Posit Connect can be configured to run on a Kubernetes cluster within AWS. This architecture is designed for the reliability and scale that comes with a distributed, highly available deployment using modern container orchestration. This architecture is best suited for organizations that already use Kubernetes for production workloads or have specific needs that are not provided by our high availability (HA) architecture.

Architectural overview

This deployment of Posit Connect utilizes Off-Host Execution and uses the following AWS resources:

• AWS Application Load Balancer (ALB) to route requests to the Connect service.
• AWS Elastic Kubernetes Service (EKS) to provision and manage the Kubernetes cluster.
• AWS Relational Database Service (RDS) for PostgreSQL, serving as the application database for Connect.
• AWS Elastic File System (EFS), a networked file system used to store file data, which is mounted across the Connect services.

For detailed instructions on installation and configuration, refer to the off-host execution section in the Posit Connect Admin Guide: Off-Host Execution Installation & Configuration.

Architecture diagram

Architecture Diagram for Kubernetes on AWS

Cluster

The Kubernetes cluster can easily be provisioned using AWS Elastic Kubernetes Service (EKS).

Nodes

We recommend at least two worker nodes of instance type t3.2xlarge, but both the number of nodes and the instance types can be scaled up for more demanding workloads. Your instance needs will depend on the size of your audience for Connect content as well as the compute and memory needs of your data scientist’s applications.

• Worker nodes should be provisioned across more than one availability zone and within private subnets.

Database

This configuration utilizes an RDS instance with PostgreSQL running on a db.m5.large instance, provisioned with a minumum of 15 GB of storage and running the latest minor version of PostgreSQL 15 (see supported versions). Both the instance type and the storage can be scaled up for more demanding workloads.

• The RDS instance should be configured with an empty PostgreSQL database for the Connect metadata.
• The RDS instance should be a Multi-AZ deployment and should use a DB subnet group across all private subnets containing worker nodes for the EKS cluster.

Load balancer

This architecture utilizes an AWS Application Load Balancer (ALB) in order to provide public ingress and load balancing to the Connect service within EKS.

• The ALB must be configured with sticky sessions enabled

Shared file storage

This architecture utilizes an encrypted AWS Elastic File System (EFS) to provide a shared file system across all Connect instances. EFS does not require initial sizing as it autoscales with usage.

• You should create a mount target within each availability zone (private subnet).
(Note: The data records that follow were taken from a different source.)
Lemma log_files d qs sealed active :
  seg_part d qs sealed → act_part d active →
  findWalFiles d = (walSegmentName <$> qs) ++ (act_logs d active).1 ∧
  NoDup ((walSegmentName <$> qs) ++ (act_logs d active).1) ∧ concat (act_logs d active).2 = active ∧
  Forall2 (λ name rs, ∃ f, d !! name = Some f ∧ holds f rs) ((walSegmentName <$> qs) ++ (act_logs d active).1) (sealed ++ (act_logs d active).2) ∧
  Forall (Forall entry_ok) (sealed ++ (act_logs d active).2).
Proof.
  intros (Hseg & Hf & Hok) (Hoka & Ha). unfold act_logs.
  assert (Forall2 (λ name rs, ∃ f, d !! name = Some f ∧ holds f rs) (walSegmentName <$> qs) sealed) as Hf' by (by rewrite Forall2_fmap_l).
  pose proof (segment_names_nodup qs (sg_sorted _ _ Hseg) (sg_range _ _ Hseg)) as Hnd. rewrite (findWalFiles_segments d qs Hseg).
  destruct (d !! K_WAL_FILENAME) as [f|] eqn:E.
  - rewrite !decide_True by eauto. simpl. split_and!; [done|done|apply app_nil_r| |].
    + apply Forall2_app; [done|]. constructor; [eauto|constructor].
    + apply Forall_app. auto.
  - rewrite !decide_False by (intros []; done). subst active. simpl. rewrite !app_nil_r. split_and!; try done. by apply NoDup_app in Hnd as [? _].
Qed.
Lemma compaction_crash_safe_witness :
  ∃ y0 y, demo_boot = Some y0 ∧ run_steps demo_hash toy_xxh3 demo_options 5000 demo_steps y0 = Some y ∧
    ∀ d, d ∈ crash_dirs demo_hash toy_xxh3 demo_options demo_compact y →
    ∃ y', boot (PN := ()) (PS := ()) demo_hash toy_xxh3 demo_options 5000 later_clock d = Some y' ∧
      ((∀ k, image demo_hash demo_off y' k = image demo_hash demo_off y k) ∨
       (∀ n, n ≠ K_WAL_FILENAME → d !! n = y_dir y !! n) ∧
       ∃ yd kept, boot (PN := ()) (PS := ()) demo_hash toy_xxh3 demo_options 5000 later_clock (y_dir y) = Some yd ∧ kept `prefix_of` pending_wal (y_pm y) ∧
         ∀ k, image demo_hash demo_off y' k = record_map kept (image demo_hash demo_off yd) k).
Proof.
  destruct (compaction_crash_safe (PN := ()) (PS := ()) demo_hash toy_xxh3 demo_options 5000 demo_off demo_limit demo_clock demo_steps
    [Wrote 500] [] (λ _, true) true later_clock 78) as (y0 & E0 & Hrest).
  - exact toy_xxh3_range.
  - reflexivity.
  - exact demo_clock_ok.
  - exact demo_steps_fit.
  - vm_compute. discriminate.
  - vm_compute. reflexivity.
  - exact later_clock_ok.
  - vm_compute. split; [discriminate|reflexivity].
  - destruct Hrest as (y & y1 & E & _ & _ & Hcrash).
    { pose proof demo_compact_granted as Hg. rewrite E0 in Hg. exact Hg. }
    exists y0, y. split; [exact E0|]. split; [exact E|]. intros d Hd. exact (Hcrash d later_clock Hd later_clock_ok).
Defined.
Definition note (remote : bool) (x : iblt.Item) (d : iblt.Diff) : iblt.Diff :=
  if remote then iblt.mkDiff (iblt.remote_only d ++ [x]) (iblt.local_only d)
  else iblt.mkDiff (iblt.remote_only d) (iblt.local_only d ++ [x]).

Definition peeled_state (st : iblt.Peel) (pos : nat) (queue : list nat) (c : iblt.Cell) : iblt.Peel :=
  foldl (iblt.peel_target xxh3 (if iblt.count c =? 1 then -1 else 1) (row_of c) (iblt.rowChecksum xxh3 (row_of c)))
    (iblt.mkPeel (iblt.pl_cells st) queue (<[pos := false]> (iblt.pl_queued st)) (S (iblt.pl_peeled st))
      (note (iblt.count c =? 1) (row_of c) (iblt.pl_diff st)))
    (places (length (iblt.pl_cells st)) (row_of c)).

Definition skipped_state (st : iblt.Peel) (pos : nat) (queue : list nat) : iblt.Peel :=
  iblt.mkPeel (iblt.pl_cells st) queue (<[pos := false]> (iblt.pl_queued st)) (iblt.pl_peeled st) (iblt.pl_diff st).

Lemma peel_loop_unfold fuel st pos queue :
  queue_ok st → (3 <= length (iblt.pl_cells st))%nat → iblt.pl_queue st = pos :: queue →
  ∃ c, iblt.pl_cells st !! pos = Some c ∧
  iblt.peel_loop xxh3 (S fuel) st =
    if iblt.pure xxh3 c then
      if (3 * length (iblt.pl_cells st) <? S (iblt.pl_peeled st))%nat then Some None
      else iblt.peel_loop xxh3 fuel (peeled_state st pos queue c)
    else iblt.peel_loop xxh3 fuel (skipped_state st pos queue).
Proof.
  intros [_ Hf] Hn Eq. rewrite Eq in Hf. apply Forall_cons in Hf as [Hp Hf].
  destruct (lookup_lt_is_Some_2 (iblt.pl_cells st) pos) as [c Ec]; [done|]. exists c. split; [done|].
  cbn [iblt.peel_loop]. rewrite Eq, Ec. cbn [mbind option_bind].
  destruct (iblt.pure xxh3 c); cbn [negb]; [|done]. unfold iblt.K_HASH_COUNT.
  destruct (_ <? _)%nat; [done|]. unfold peeled_state, row_of, note.
  destruct (places_spec (length (iblt.pl_cells st))
    (iblt.mkItem (iblt.key_hash_xor c) (iblt.version_xor c) (iblt.writer_xor c) (negb (iblt.tombstone_xor c =? 0))) Hn) as [-> _].
  by destruct (iblt.count c =? 1).
Qed.
(** a sync message survives the wire between two nodes.  The needlist
    and the LWW identity, value and flags of every entry arrive as they were
    sent; an expiry arrives as the sender's system time, cut to milliseconds,
    on the receiver's clock. *)
Theorem sync_roundtrip c c' msg :
  sync_ok msg →
  ∃ blob, encodeSync c msg = Some blob ∧
    decodeSync c' blob = Some (mkSync ((λ x, (x.1, received c c' x.2)) <$> entries msg) (needs msg)).
Proof. intros Hok. exists (sync_image c msg). split; [apply encodeSync_image|by apply decodeSync_image]. Qed.

(** ** Concrete messages *)

Definition demo_sync : SyncMessage := mkSync [(lit "k", mkEntry 13 5000000 9 (lit "v")); (lit "gone", mkEntry 22 0 9 [])] [77].

Lemma sync_roundtrip_witness :
  ∃ blob, encodeSync (mkClock 1000000 2000000) demo_sync = Some blob ∧
    decodeSync (mkClock 500000 3000000) blob =
      Some (mkSync [(lit "k", mkEntry 13 3500000 9 (lit "v")); (lit "gone", mkEntry 22 0 9 [])] [77]).
Proof.
  apply (sync_roundtrip (mkClock 1000000 2000000) (mkClock 500000 3000000) demo_sync).
  repeat constructor; vm_compute; done.
Defined.

Definition demo_response : DigestResponse :=
  mkDigestResponse [5; 6] [(0, 1); (1, 2)] [1; 0] [mkRow 1 false 8 9 10]
    [(0, default [] (iblt.encode (iblt.mkSketch (replicate 3 iblt.emptyCell))))].

Lemma digest_response_roundtrip_witness :
  (∃ blob, encodeDigestResponse demo_response = Some blob ∧ decodeDigestResponse blob 2 = Some demo_response) ∧
  ∀ data groups r, decodeDigestResponse data groups = Some r → consistent r.
Proof.
  apply (digest_response_roundtrip demo_response).
  - split; try (repeat constructor; vm_compute; done). apply Forall_singleton. vm_compute. repeat split; try discriminate. eexists. reflexivity.
  - by apply validResponse_iff.
Defined.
Resiliency and availability

This implementation of Connect is resilient to AZ failures, but not full region failures. Assuming worker nodes in separate availability zones, with Connect pods running on each worker node, a failure in either node will result in disruption to user sessions on the failed node, but will not result in overall service downtime.

We recommend aliging with your organizational standards for backup and disaster recovery procedures with the RDS instances and EFS file systems supporting this deployment. These two components, along with your Helm values.yaml file are needed to restore Connect in the event of a cluster or regional failure.

Performance

The Connect team conducts smoke and performance testing on this architecture. During our testing, we published a Python-based FastAPI and an R-based Plumber application (using jumpstart examples included in the product) to Connect, simulating a load of 3000 concurrent users.

Based on our performance test results, the system’s response times meet acceptable criteria for the majority of users. The 99th percentile response times were below our toleration threshold of 1.5 seconds.

These tests demonstrate the capability of Connect to manage and serve applications to users. However, it’s important to note that the computational footprint of the content used in testing was minimal. For most Connect installations, the majority of computational power is dedicated to the Python and R content that publisher-users deploy, rather than Connect itself. If your team is deploying lightweight apps, APIs, and jobs to Connect, our testing results are likely to be applicable. However, if your team is deploying APIs or apps that involve heavy-duty data processing, machine learning, or other computationally intensive tasks, you may need larger or more compute optimized EC2 and RDS instances, but upgrading other architecture components may not be necessary.